Pushing back the desert in northern India

Rain Drop helps the villagers fight desertification by rainwater recovery and reforestation in one of India's poorest regions.

Environment and Biodiversity

Bargarh (Uttar Pradesh), India

Brune Poirson

20 000 € to the Selection Committee at 2012/06/05

Project leader

Rain Drop

"Thanks to his academic career, Alexis Roman, the founder of Rain Drop, has a powerful capacity for technical analysis, project setup and management, added to intense motivation and a sense of team management. This has enabled him to gather together a team of persons possessing complementary skills (engineer, environmental expert, NGO, etc.)."

Brune Poirson

After two centuries of deforestation, Bargarh, located in Uttar Pradesh, in northern India, one of the country's poorest regions, suffers rampant desertification. The soils are eroding, the monsoon is unreliable, and the water resources are shrinking. The native population and the lower castes who live there depend exclusively on the monsoon rains for farming, their chief means of subsistence. Desertification increases the pressure on a population already beset by difficulties because of their position at the bottom of the Indian social and economic ladder.

Faced with this situation, and the anxiety of the inhabitants experiencing their 7th year of drought, the nonprofit Rain Drop was created by Alexis Roman in March 2010 to improve their living conditions through the participative management of natural resources, especially water. The founder of Rain Drop used his fluency in Hindi and his knowledge of local customs, gained by a shared experience of everyday life, to create solid bonds with the villagers, particularly the village heads and the local authorities, as well as NGOs and local experts. They have accordingly drawn up an action plan together and opted for the construction or restoration of the rainwater recovery structures, a traditional Indian method, and reforestation processes, with multipurpose trees, which provide an additional income while revitalizing the local environment.

At the same time, Rain Drop is launching awareness raising campaigns in France on the environment and cultural diversity, with events in the schools and projections of photographs and documentaries produced at Bargarh. While providing material aid to the most destitute populations, the nonprofit feels that it is indispensible to broaden the awareness of people in the industrialized countries of the scale of the environmental challenges.

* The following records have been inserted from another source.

(* ===== verification/CheckoutFlow.v ===== *)
(** The use cases of the Checkout context ([services/checkout/src/application]): each loads the stored
    session, asks other contexts through ports, calls the session and stores it again. A world is the row
    of one session, the outbox and the calls made to the ports that act (placing, reserving, cancelling);
    the ports that only answer are interfaces. A use case that returns an error commits what it saved
    before; the errors other contexts throw happen before anything is saved. Completing, which acts on other
    contexts inside its transaction, also takes what becomes of that transaction: what others commit on the
    session meanwhile, a failing save, a failing commit. *)
From S2P Require Import Prelude Kernel Promotions Discounts Tax Checkout.

#[global] Open Scope Z_scope.

(** ** Ports ([application/ports.ts]) *)

Record DiscountEvaluationInput := mkEvaluationInput {
  ev_items : list CheckoutItem; ev_shipping : option DiscountShipping; ev_customerRef : option string;
  ev_email : option string; ev_codes : list string }.
Record PromotionValidationResult := mkPromotionResult { pv_valid : bool; pv_discountMinor : Z }.

Class PromotionValidationPort := {
  evaluate : DiscountEvaluationInput -> result DiscountSnapshot;
  validate : list CheckoutItem -> option string -> option string -> string -> PromotionValidationResult }.
Class TaxCalculationPort := {
  calculate : list CheckoutItem -> CheckoutAddress -> Z -> string -> TaxDiscounts -> result TaxResult }.

Record ShippingQuote := mkQuote {
  qt_method : string; qt_name : string; qt_rateAmountMinor : jsnum; qt_description : option string }.
(** [ShippingCalculationPort.quote] *)
Definition QuotePort : Type := CheckoutAddress -> list CheckoutItem -> string -> list ShippingQuote.

(** What the ports that act are asked to do, in order. *)
Inductive PortCall :=
| CreateOrder (checkoutSessionId currency idempotencyKey : string) (draft : OrderDraft)
| ReserveStock (orderRef : string) (items : list CheckoutItem)
| ReleaseStock (orderRef : string)
| CancelOrder (orderRef : string)
| RecordUsage (orderRef : string) (customerRef email : option string) (applied : list AppliedDiscount)
| OpenPayment (orderRef provider : string) (amountMinor : Z) (currency : string).

(** ** The stored session ([infrastructure/prisma-checkout-session-repository.ts]) *)

Record CheckoutWorld := mkWorld {
  cw_row : option CheckoutSessionRow; cw_outbox : list (EventMeta * CheckoutEvent); cw_calls : list PortCall }.
Definition FlowM : Type -> Type := M CheckoutWorld.

Definition findById : FlowM (option CheckoutSession) :=
  w ← gets (fun w => w);
  match cw_row w with
  | Some row => s ← lift (toDomain row); mret (Some s)
  | None => mret None
  end.

(** [findById], and the answer of every use case when there is none. *)
Definition load : FlowM CheckoutSession :=
  found ← findById;
  match found with
  | Some s => mret s
  | None => throw (NotFoundError "Checkout session not found")
  end.

(** The columns an update writes; the others stay. *)
Definition update_row (old new : CheckoutSessionRow) : CheckoutSessionRow :=
  mkRow (rw_id old) (rw_cartRef old) (rw_customerRef new) (rw_sessionRef old) (rw_contactEmail new) (rw_currency old)
    (rw_state new) (rw_orderRef new) (rw_items new) (rw_billingAddress new) (rw_shippingAddress new)
    (rw_shippingSelection new) (rw_paymentSelection new) (rw_taxMinor new) (rw_discountMinor new) (rw_totals new)
    (rw_discounts new) (rw_version old + 1).

Definition conflict (s : CheckoutSession) : DomainError :=
  ConcurrencyError ("CheckoutSession " +:+ agg_id s +:+ " was modified concurrently (expected version " +:+
    pretty (agg_version s) +:+ ")").

Definition save (s : CheckoutSession) : FlowM unit :=
  row ← lift (toRow s);
  w ← gets (fun w => w);
  row' ← lift (if bool_decide (agg_version s = 0) then
      match cw_row w with Some _ => Err (UnexpectedError "unique constraint violation") | None => Ok row end
    else match cw_row w with
      | Some old => if bool_decide (rw_version old = agg_version s) then Ok (update_row old row) else Err (conflict s)
      | None => Err (conflict s)
      end);
  modify (fun w => mkWorld (Some row') (cw_outbox w ++ agg_events s) (cw_calls w)).

(** A call on the loaded session; what it throws is the use case's error. *)
Definition on {A} (s : CheckoutSession) (m : SessionM A) : FlowM (A * CheckoutSession) :=
  match m s with
  | (Ok a, s') => mret (a, s')
  | (Err e, _) => throw e
  end.
Definition call (c : PortCall) : FlowM unit := modify (fun w => mkWorld (cw_row w) (cw_outbox w) (cw_calls w ++ [c])).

Water from the heavens and trees to conserve it

Following a pilot year in 2010 and 2011, the Rain Drop project has been extended to five new villages for a second year, with the aim of building or repairing two water recovery tanks and planting 5 000 trees for the benefit of 2 600 villagers. The project includes four major phases over 2012/2013, aimed at structuring the organization's approach in the field in order to maximize its concrete impact:

  • mobilization of the villages: the project demands the active participation of the local population and a reinforcement of their capacity to mobilize, enabling them to contend better with future changes;
  • awareness raising campaigns and management workshops on natural resources;
  • construction of rainwater recovery tanks and protection of the plantation land (stone walls to prevent castle rustling): rainwater recovery and tree planting provide one way to revitalize the local environment while ensuring access to water for the basic needs of the local population and for irrigation;
  • planting of trees and vegetables: by planting fruit and medicinal trees and vegetables on unused land, Rain Drop restores the soil while diversifying the sources of income for the villagers.

The nonprofit has enlisted the expertise and help of corporations and NGOs of the environmental sector, which led to concrete partnerships with which the Veolia Foundation is associated, particularly for the construction of the water recovery tanks.